EXERCISE GOAL: Starting at the line that holds "Definition b64_char (n" and stopping at the line that holds "Definition b64_value (c", restate the records below word for word, with both of those lines included.

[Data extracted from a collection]
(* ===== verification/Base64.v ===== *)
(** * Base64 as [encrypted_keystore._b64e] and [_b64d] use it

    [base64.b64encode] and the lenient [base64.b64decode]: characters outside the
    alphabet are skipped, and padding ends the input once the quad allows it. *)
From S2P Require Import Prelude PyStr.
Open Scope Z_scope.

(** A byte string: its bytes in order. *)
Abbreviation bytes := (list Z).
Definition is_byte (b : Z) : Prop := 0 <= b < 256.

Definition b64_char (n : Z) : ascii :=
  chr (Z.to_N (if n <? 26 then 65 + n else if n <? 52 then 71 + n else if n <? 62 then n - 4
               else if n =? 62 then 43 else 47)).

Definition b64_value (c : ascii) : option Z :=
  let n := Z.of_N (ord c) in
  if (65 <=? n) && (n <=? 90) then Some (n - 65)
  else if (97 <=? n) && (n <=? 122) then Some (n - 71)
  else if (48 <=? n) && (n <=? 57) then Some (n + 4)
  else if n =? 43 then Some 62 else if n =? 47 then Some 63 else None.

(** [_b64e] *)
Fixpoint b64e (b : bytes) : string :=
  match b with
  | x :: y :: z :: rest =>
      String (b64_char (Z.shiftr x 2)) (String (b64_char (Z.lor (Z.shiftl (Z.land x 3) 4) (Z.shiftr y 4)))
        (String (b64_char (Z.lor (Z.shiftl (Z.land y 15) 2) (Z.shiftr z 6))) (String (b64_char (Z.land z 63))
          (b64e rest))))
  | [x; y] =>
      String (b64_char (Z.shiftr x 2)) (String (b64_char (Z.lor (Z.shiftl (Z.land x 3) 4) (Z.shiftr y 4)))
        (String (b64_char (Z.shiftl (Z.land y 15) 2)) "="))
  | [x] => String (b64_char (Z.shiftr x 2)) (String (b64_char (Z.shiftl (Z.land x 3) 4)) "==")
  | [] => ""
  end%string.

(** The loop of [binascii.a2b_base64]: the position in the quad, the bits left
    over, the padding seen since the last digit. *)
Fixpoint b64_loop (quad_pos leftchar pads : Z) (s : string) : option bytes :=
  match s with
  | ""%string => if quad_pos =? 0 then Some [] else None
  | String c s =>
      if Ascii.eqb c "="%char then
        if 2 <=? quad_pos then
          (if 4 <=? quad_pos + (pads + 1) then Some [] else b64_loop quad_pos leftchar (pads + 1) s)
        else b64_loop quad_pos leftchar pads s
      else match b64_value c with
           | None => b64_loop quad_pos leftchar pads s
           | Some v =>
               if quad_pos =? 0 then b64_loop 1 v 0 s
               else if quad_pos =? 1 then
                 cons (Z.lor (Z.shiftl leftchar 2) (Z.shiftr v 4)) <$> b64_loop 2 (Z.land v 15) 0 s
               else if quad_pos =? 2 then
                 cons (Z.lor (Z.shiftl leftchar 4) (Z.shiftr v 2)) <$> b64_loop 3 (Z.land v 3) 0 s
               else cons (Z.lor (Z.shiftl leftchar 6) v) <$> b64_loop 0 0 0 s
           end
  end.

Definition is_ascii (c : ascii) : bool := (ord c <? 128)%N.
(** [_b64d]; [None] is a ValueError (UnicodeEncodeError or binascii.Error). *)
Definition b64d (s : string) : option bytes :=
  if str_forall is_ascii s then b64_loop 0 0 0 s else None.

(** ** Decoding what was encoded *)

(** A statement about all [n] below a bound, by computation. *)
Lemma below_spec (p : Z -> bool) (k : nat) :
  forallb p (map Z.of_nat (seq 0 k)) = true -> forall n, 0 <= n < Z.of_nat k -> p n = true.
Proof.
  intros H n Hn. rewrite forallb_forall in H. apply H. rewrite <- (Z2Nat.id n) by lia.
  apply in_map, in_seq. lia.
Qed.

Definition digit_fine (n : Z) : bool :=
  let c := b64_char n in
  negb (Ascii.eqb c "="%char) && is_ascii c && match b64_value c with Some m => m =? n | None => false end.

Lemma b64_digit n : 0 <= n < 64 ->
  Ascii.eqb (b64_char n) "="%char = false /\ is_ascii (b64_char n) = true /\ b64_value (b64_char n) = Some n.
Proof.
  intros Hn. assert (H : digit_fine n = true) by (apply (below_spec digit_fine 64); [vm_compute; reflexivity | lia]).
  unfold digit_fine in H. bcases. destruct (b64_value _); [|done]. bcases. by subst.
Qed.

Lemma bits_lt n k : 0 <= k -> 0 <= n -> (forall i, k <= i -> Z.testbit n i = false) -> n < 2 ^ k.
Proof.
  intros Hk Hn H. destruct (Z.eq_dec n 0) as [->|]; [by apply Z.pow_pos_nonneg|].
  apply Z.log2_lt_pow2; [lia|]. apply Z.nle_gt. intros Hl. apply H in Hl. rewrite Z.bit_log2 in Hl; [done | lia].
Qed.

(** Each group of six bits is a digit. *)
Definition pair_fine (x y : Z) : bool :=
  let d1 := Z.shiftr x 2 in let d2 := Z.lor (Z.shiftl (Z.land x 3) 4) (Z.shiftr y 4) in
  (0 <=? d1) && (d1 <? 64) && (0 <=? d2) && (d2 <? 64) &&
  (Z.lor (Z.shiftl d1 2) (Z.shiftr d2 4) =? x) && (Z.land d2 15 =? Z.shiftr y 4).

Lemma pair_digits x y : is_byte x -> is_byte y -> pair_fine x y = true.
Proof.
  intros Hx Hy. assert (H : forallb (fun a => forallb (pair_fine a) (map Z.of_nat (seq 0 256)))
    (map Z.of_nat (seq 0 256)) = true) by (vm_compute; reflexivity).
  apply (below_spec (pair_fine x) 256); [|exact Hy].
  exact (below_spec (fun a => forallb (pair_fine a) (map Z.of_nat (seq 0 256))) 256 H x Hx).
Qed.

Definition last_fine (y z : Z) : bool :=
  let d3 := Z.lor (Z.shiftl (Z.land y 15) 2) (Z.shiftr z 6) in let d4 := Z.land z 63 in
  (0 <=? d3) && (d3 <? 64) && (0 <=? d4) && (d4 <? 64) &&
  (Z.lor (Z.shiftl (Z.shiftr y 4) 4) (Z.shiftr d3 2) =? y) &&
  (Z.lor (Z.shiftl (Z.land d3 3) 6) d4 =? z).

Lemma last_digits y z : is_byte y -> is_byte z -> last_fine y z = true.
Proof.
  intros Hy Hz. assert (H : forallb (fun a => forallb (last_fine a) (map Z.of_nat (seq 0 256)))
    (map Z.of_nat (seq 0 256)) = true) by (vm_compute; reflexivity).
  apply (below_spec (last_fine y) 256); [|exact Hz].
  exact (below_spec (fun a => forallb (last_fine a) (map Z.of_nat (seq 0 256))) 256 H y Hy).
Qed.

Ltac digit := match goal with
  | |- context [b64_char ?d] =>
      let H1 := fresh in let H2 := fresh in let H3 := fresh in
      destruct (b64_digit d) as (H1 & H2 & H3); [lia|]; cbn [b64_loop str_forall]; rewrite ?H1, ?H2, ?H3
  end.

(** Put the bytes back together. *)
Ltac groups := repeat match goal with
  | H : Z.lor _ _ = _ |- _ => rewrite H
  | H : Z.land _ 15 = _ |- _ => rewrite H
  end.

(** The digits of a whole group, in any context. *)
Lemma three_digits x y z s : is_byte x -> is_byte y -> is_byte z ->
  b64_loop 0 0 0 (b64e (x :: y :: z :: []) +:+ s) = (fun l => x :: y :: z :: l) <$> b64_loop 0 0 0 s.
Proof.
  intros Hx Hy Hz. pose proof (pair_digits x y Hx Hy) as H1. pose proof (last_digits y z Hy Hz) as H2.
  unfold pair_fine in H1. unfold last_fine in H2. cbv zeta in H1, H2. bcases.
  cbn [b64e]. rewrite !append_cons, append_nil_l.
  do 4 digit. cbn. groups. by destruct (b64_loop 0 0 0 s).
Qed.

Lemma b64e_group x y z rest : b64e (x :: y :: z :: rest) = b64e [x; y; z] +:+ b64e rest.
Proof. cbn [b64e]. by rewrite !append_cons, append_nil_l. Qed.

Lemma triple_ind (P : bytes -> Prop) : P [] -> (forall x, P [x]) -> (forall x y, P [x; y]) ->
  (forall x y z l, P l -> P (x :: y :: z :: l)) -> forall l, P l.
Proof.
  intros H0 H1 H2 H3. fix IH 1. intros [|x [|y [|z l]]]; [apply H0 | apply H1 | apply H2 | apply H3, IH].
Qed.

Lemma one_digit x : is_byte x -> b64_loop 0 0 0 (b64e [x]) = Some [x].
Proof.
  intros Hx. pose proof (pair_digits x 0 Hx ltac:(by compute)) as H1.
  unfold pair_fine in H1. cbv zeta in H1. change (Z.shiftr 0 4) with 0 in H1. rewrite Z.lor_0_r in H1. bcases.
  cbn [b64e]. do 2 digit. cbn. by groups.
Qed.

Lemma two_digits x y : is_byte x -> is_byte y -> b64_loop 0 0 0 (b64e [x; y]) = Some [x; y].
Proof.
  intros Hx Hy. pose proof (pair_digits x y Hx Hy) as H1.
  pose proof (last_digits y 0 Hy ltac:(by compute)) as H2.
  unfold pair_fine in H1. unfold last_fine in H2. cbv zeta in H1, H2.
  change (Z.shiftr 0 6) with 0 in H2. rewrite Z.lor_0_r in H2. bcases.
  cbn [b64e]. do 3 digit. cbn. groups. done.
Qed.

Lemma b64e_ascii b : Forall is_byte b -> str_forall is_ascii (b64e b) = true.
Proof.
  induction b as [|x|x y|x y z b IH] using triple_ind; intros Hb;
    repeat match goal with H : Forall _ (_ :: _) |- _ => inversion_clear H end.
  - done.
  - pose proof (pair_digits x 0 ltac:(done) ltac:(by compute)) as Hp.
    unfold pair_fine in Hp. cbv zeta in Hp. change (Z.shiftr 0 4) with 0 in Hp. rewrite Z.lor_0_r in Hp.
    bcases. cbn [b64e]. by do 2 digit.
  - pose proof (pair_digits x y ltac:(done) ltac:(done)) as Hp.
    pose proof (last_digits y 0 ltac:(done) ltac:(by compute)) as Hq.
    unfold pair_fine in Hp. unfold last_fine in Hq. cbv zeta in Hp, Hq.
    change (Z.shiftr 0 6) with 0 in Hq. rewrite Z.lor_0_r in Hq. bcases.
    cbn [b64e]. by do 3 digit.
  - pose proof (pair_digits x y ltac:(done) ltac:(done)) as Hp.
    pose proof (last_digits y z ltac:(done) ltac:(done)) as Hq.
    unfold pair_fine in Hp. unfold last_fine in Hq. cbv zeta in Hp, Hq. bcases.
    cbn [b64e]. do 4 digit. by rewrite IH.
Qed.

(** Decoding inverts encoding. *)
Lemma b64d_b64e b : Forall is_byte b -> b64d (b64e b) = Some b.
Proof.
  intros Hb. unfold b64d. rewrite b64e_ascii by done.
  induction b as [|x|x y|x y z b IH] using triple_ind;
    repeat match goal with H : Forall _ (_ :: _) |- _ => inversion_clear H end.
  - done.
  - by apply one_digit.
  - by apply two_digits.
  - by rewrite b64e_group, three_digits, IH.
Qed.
--
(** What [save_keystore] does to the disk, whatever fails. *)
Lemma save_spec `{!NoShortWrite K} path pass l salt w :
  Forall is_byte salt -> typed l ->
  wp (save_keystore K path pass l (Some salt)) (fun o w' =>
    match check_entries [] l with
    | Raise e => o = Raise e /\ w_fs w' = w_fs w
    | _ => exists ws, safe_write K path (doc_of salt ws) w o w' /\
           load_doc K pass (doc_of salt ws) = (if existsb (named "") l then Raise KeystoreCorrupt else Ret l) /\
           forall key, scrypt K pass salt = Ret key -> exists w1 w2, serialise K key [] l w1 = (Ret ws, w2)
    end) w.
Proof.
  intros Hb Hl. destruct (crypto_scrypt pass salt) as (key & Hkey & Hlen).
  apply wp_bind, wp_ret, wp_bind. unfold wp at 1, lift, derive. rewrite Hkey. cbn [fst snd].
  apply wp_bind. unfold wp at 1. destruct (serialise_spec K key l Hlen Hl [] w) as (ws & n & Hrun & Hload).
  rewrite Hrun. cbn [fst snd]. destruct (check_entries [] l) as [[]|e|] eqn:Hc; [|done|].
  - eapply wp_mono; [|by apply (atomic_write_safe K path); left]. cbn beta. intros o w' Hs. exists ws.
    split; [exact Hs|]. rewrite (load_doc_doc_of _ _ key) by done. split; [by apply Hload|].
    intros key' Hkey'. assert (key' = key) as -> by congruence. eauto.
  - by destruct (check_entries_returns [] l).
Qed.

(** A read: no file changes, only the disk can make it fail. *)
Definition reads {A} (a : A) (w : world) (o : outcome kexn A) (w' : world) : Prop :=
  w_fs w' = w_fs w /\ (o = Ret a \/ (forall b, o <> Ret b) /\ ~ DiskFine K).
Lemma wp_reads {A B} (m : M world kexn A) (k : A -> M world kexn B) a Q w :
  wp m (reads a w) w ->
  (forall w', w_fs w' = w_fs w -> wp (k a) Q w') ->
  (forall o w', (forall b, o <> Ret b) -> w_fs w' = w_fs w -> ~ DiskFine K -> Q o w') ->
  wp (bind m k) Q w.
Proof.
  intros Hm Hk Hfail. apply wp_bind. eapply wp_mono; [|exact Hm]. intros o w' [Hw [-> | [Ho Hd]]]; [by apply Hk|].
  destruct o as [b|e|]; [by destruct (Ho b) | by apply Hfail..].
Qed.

ANSWER TO THE PROBLEM:
Definition b64_char (n : Z) : ascii :=
  chr (Z.to_N (if n <? 26 then 65 + n else if n <? 52 then 71 + n else if n <? 62 then n - 4
               else if n =? 62 then 43 else 47)).

Definition b64_value (c : ascii) : option Z :=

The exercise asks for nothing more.